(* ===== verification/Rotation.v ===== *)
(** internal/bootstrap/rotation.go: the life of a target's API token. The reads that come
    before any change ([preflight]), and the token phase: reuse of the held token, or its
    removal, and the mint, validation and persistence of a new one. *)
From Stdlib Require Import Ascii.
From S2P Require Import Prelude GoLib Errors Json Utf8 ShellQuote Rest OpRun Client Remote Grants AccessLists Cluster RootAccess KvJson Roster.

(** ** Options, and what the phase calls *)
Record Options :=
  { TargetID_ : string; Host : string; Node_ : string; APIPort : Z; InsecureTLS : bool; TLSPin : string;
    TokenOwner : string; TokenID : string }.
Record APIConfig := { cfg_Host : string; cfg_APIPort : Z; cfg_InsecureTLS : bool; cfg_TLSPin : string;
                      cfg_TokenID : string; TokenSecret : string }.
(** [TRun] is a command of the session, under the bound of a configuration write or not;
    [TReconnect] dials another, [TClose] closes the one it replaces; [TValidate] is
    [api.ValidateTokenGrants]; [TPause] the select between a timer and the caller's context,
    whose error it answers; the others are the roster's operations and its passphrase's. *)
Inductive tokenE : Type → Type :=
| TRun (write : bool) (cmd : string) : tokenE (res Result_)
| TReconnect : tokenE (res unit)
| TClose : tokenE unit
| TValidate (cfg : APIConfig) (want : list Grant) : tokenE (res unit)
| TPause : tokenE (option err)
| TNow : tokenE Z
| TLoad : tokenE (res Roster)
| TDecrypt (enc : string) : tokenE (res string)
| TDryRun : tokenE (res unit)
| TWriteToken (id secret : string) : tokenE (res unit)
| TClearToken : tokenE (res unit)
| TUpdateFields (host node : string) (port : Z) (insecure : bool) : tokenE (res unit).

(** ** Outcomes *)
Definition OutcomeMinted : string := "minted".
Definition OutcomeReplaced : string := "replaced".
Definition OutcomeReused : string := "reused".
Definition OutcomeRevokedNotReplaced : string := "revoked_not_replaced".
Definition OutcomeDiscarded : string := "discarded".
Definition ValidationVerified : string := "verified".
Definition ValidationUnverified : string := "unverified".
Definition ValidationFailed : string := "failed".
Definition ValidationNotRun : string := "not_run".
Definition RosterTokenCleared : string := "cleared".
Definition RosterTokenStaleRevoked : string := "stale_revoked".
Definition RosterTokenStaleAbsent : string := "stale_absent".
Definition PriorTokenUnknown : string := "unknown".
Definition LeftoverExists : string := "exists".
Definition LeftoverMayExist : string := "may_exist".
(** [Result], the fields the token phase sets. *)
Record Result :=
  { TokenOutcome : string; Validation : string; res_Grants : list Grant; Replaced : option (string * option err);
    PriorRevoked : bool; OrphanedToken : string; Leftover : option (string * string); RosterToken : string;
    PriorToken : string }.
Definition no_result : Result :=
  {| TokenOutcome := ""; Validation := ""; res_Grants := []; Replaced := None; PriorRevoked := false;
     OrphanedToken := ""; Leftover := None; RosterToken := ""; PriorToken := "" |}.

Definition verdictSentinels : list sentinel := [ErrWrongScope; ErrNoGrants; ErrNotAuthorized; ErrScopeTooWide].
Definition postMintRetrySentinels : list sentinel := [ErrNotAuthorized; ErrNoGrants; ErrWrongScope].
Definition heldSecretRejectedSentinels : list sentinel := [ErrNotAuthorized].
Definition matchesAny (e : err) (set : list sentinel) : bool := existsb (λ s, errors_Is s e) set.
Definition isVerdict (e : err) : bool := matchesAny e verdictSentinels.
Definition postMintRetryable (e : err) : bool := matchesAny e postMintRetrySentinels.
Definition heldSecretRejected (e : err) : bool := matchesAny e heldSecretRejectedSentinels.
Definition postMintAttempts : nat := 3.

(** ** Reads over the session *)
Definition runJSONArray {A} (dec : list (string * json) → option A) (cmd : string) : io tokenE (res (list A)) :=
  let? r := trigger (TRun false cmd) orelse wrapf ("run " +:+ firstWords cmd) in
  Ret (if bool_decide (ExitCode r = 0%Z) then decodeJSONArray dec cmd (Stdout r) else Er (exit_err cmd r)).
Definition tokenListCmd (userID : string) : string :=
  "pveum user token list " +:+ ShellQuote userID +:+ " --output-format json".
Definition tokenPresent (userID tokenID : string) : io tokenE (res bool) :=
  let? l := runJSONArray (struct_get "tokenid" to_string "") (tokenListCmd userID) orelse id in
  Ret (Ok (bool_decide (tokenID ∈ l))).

————————

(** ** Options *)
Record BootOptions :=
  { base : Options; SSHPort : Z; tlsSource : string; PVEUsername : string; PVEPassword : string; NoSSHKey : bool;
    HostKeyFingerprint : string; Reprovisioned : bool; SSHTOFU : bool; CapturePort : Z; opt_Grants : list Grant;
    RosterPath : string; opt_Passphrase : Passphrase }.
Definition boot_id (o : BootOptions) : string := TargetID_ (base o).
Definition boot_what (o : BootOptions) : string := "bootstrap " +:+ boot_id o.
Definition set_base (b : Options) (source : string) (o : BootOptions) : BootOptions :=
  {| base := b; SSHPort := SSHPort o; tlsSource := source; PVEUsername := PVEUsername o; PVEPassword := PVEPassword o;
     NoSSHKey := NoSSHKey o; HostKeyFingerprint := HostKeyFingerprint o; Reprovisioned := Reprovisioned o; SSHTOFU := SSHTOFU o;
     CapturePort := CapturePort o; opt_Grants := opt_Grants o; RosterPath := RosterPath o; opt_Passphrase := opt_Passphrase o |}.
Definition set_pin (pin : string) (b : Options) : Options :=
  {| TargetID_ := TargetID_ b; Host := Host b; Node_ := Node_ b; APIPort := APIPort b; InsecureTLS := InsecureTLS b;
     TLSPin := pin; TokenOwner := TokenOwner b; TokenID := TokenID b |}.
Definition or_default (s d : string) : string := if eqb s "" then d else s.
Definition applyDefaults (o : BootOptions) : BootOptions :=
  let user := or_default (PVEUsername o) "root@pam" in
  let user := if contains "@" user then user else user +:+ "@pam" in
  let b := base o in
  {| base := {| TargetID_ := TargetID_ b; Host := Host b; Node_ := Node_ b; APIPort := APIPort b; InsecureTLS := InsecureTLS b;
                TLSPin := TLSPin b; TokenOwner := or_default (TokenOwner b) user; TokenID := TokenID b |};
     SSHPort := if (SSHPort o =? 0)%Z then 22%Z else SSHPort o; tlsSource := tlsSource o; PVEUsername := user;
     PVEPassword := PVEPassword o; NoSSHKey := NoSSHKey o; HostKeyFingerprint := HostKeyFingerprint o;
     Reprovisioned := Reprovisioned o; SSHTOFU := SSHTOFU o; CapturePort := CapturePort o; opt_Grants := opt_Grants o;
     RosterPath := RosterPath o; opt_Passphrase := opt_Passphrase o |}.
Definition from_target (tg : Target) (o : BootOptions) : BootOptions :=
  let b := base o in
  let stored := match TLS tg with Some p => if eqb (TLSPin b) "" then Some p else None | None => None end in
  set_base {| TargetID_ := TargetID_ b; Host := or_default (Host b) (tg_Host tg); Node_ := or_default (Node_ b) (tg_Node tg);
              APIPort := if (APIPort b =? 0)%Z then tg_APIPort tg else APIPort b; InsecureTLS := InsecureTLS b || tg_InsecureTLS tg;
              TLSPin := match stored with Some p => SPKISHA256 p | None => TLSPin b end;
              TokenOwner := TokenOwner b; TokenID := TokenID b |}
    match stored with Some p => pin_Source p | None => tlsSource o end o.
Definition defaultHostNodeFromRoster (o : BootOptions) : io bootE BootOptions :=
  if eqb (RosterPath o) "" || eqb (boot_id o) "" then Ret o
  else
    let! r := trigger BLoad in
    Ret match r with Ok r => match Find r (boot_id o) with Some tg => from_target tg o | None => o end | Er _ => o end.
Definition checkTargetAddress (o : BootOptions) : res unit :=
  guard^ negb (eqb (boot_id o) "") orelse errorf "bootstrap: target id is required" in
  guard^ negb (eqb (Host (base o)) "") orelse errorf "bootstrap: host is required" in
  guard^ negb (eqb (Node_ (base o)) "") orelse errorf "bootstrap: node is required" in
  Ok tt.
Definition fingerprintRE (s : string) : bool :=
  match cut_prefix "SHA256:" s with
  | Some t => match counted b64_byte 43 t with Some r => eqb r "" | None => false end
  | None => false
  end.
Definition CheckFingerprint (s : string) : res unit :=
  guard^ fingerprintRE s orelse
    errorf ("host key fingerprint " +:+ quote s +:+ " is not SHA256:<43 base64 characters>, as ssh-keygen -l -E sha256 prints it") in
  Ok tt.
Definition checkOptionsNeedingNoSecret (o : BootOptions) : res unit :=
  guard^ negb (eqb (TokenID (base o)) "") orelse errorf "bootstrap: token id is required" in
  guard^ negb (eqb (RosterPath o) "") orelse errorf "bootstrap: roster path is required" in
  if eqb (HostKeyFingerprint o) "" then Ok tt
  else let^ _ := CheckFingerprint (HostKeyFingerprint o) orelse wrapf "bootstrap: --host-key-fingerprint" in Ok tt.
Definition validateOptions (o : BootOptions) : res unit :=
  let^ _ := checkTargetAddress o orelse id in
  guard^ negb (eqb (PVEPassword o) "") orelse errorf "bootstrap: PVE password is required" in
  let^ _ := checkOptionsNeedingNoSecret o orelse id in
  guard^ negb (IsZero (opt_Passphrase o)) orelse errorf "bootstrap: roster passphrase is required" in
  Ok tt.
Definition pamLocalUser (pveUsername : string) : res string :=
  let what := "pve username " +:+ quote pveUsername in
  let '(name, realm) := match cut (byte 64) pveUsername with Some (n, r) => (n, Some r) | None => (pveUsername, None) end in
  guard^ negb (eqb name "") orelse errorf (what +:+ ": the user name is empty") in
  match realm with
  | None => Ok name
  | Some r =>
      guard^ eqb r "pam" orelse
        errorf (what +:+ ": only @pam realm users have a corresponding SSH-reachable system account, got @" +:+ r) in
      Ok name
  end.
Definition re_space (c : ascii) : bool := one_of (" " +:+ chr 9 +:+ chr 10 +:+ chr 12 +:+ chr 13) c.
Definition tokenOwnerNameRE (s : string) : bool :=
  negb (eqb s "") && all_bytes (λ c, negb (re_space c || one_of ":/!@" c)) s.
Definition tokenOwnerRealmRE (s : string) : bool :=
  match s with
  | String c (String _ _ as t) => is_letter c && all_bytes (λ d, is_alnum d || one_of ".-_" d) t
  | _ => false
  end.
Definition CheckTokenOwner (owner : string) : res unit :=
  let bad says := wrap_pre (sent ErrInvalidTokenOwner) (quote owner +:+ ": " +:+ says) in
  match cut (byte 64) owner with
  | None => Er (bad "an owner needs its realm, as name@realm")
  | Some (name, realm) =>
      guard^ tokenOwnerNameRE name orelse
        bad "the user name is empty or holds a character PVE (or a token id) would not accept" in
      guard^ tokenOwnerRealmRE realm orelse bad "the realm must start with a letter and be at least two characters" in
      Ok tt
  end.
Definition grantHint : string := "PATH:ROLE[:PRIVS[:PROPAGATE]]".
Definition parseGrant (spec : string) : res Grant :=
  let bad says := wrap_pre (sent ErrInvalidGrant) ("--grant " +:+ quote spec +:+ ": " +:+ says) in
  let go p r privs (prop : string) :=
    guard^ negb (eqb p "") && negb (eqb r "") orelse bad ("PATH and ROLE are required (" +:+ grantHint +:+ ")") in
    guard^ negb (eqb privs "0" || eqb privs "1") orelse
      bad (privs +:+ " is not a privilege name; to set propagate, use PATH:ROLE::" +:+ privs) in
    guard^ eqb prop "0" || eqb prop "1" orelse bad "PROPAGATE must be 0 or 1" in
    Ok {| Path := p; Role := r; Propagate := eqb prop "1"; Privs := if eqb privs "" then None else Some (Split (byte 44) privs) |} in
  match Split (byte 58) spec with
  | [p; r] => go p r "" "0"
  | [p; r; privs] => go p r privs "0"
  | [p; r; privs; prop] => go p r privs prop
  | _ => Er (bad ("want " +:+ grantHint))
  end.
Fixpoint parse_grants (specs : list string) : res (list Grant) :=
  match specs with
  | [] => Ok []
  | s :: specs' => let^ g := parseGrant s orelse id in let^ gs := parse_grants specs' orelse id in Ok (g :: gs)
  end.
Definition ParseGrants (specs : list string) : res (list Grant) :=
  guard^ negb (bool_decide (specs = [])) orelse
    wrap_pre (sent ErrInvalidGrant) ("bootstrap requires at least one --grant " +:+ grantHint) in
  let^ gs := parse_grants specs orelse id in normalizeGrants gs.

————————

*What you will do*: Filter the listing above down to the lines that contain the word "ShellQuote".

*Exercise response*:
From S2P Require Import Prelude GoLib Errors Json Utf8 ShellQuote Rest OpRun Client Remote Grants AccessLists Cluster RootAccess KvJson Roster.
  "pveum user token list " +:+ ShellQuote userID +:+ " --output-format json".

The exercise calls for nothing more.